#### [Goal of the exercise]
Take the listing below and print exactly the lines starting at the line containing "CoreAgentJoins.turn_id := Some turn_id;" and ending at the line containing "Definition plan_tool_next (state", both ends included, and no others.

#### [Dataset content]
(** The first completed tool-call turn without a batch starts one. *)
Definition plan_batch_start (state : CoreAgentState) (active_run : ActiveRun) (turn_id : TurnId)
    (facts : LlmGenerationFacts) (turn : TurnState)
    : Result PlanningError (list CoreAgentEventProposal) :=
  planned ← domain (ok_or turn.(TurnState.planned_request)
              (InvariantViolation "tool-call turn {} is missing planned request metadata"));
  let revision := planned.(PlannedRequestState.toolset_revision) in
  _ ← domain (reject_if
        (negb (revision =? state.(CoreAgentState.tooling).(ToolingState.revision))%N)
        (InvariantViolation "planned toolset revision {} does not match active revision {}"));
  batch_id ← domain (ok_or
               (next_u64 state.(CoreAgentState.id_cursors).(IdCursors.last_tool_batch_id))
               (InvariantViolation "tool batch id cursor exhausted"));
  let run_id := active_run.(ActiveRun.run_id) in
  mret [proposal
    {| CoreAgentJoins.run_id := Some run_id; CoreAgentJoins.turn_id := Some turn_id;
       CoreAgentJoins.tool_batch_id := Some batch_id; CoreAgentJoins.tool_call_id := None;
       CoreAgentJoins.submission_id := None |}
    (CoreAgentEvent.Tool (ToolEvent.BatchStarted run_id turn_id batch_id revision
       facts.(LlmGenerationFacts.tool_calls)))].

Fixpoint plan_first_batch (state : CoreAgentState) (active_run : ActiveRun)
    (turns : list (TurnId * TurnState)) : Result PlanningError (list CoreAgentEventProposal) :=
  match turns with
  | [] => mret []
  | (turn_id, turn) :: turns =>
      if bool_decide (turn.(TurnState.status) ≠ TurnStatus.Completed)
         || bool_decide (turn.(TurnState.outcome) ≠ Some TurnOutcome.ToolCallsQueued)
         || open_batch_of_turn active_run turn_id
         || completed_batch_of_turn active_run turn_id
      then plan_first_batch state active_run turns
      else
        facts ← domain (ok_or turn.(TurnState.facts)
                  (InvariantViolation "completed tool-call turn {} is missing generation facts"));
        if bool_decide (facts.(LlmGenerationFacts.tool_calls) = [])
        then plan_first_batch state active_run turns
        else plan_batch_start state active_run turn_id facts turn
  end.

(** The completion, unless calls have to be settled first. *)
Definition or_complete (state : CoreAgentState) (active_run : ActiveRun) (batch_id : ToolBatchId)
    (decided : Result PlanningError (list CoreAgentEventProposal))
    : Result PlanningError (list CoreAgentEventProposal) :=
  proposals ← decided;
  if bool_decide (proposals = [])
  then decide_active_tool_batch_completion state active_run batch_id
  else mret proposals.

Definition plan_tool_next (state : CoreAgentState)
    : Result PlanningError (list CoreAgentEventProposal) :=
  if bool_decide (state.(CoreAgentState.lifecycle).(LifecycleState.status) ≠ CoreAgentStatus.Open)
  then mret [] else
  match active_run state with
  | None => mret []
  | Some run =>
      if is_some run.(ActiveRun.active_turn_id) then mret [] else
      match run.(ActiveRun.active_tool_batch_id) with
      | Some batch_id =>
          match run.(ActiveRun.status) with
          | RunStatus.Running => or_complete state run batch_id
              (decide_active_tool_batch_invocations run batch_id)
          | RunStatus.Cancelling => or_complete state run batch_id
              (decide_cancelling_tool_batch_calls run batch_id)
          | _ => mret []
          end
      | None =>
          match run.(ActiveRun.status) with
          | RunStatus.Running | RunStatus.Cancelling =>
              plan_first_batch state run (btree_to_list run.(ActiveRun.turns))
          | _ => mret []
          end
      end
  end.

#### [Exercise answer]
    {| CoreAgentJoins.run_id := Some run_id; CoreAgentJoins.turn_id := Some turn_id;
       CoreAgentJoins.tool_batch_id := Some batch_id; CoreAgentJoins.tool_call_id := None;
       CoreAgentJoins.submission_id := None |}
    (CoreAgentEvent.Tool (ToolEvent.BatchStarted run_id turn_id batch_id revision
       facts.(LlmGenerationFacts.tool_calls)))].

Fixpoint plan_first_batch (state : CoreAgentState) (active_run : ActiveRun)
    (turns : list (TurnId * TurnState)) : Result PlanningError (list CoreAgentEventProposal) :=
  match turns with
  | [] => mret []
  | (turn_id, turn) :: turns =>
      if bool_decide (turn.(TurnState.status) ≠ TurnStatus.Completed)
         || bool_decide (turn.(TurnState.outcome) ≠ Some TurnOutcome.ToolCallsQueued)
         || open_batch_of_turn active_run turn_id
         || completed_batch_of_turn active_run turn_id
      then plan_first_batch state active_run turns
      else
        facts ← domain (ok_or turn.(TurnState.facts)
                  (InvariantViolation "completed tool-call turn {} is missing generation facts"));
        if bool_decide (facts.(LlmGenerationFacts.tool_calls) = [])
        then plan_first_batch state active_run turns
        else plan_batch_start state active_run turn_id facts turn
  end.

(** The completion, unless calls have to be settled first. *)
Definition or_complete (state : CoreAgentState) (active_run : ActiveRun) (batch_id : ToolBatchId)
    (decided : Result PlanningError (list CoreAgentEventProposal))
    : Result PlanningError (list CoreAgentEventProposal) :=
  proposals ← decided;
  if bool_decide (proposals = [])
  then decide_active_tool_batch_completion state active_run batch_id
  else mret proposals.

Definition plan_tool_next (state : CoreAgentState)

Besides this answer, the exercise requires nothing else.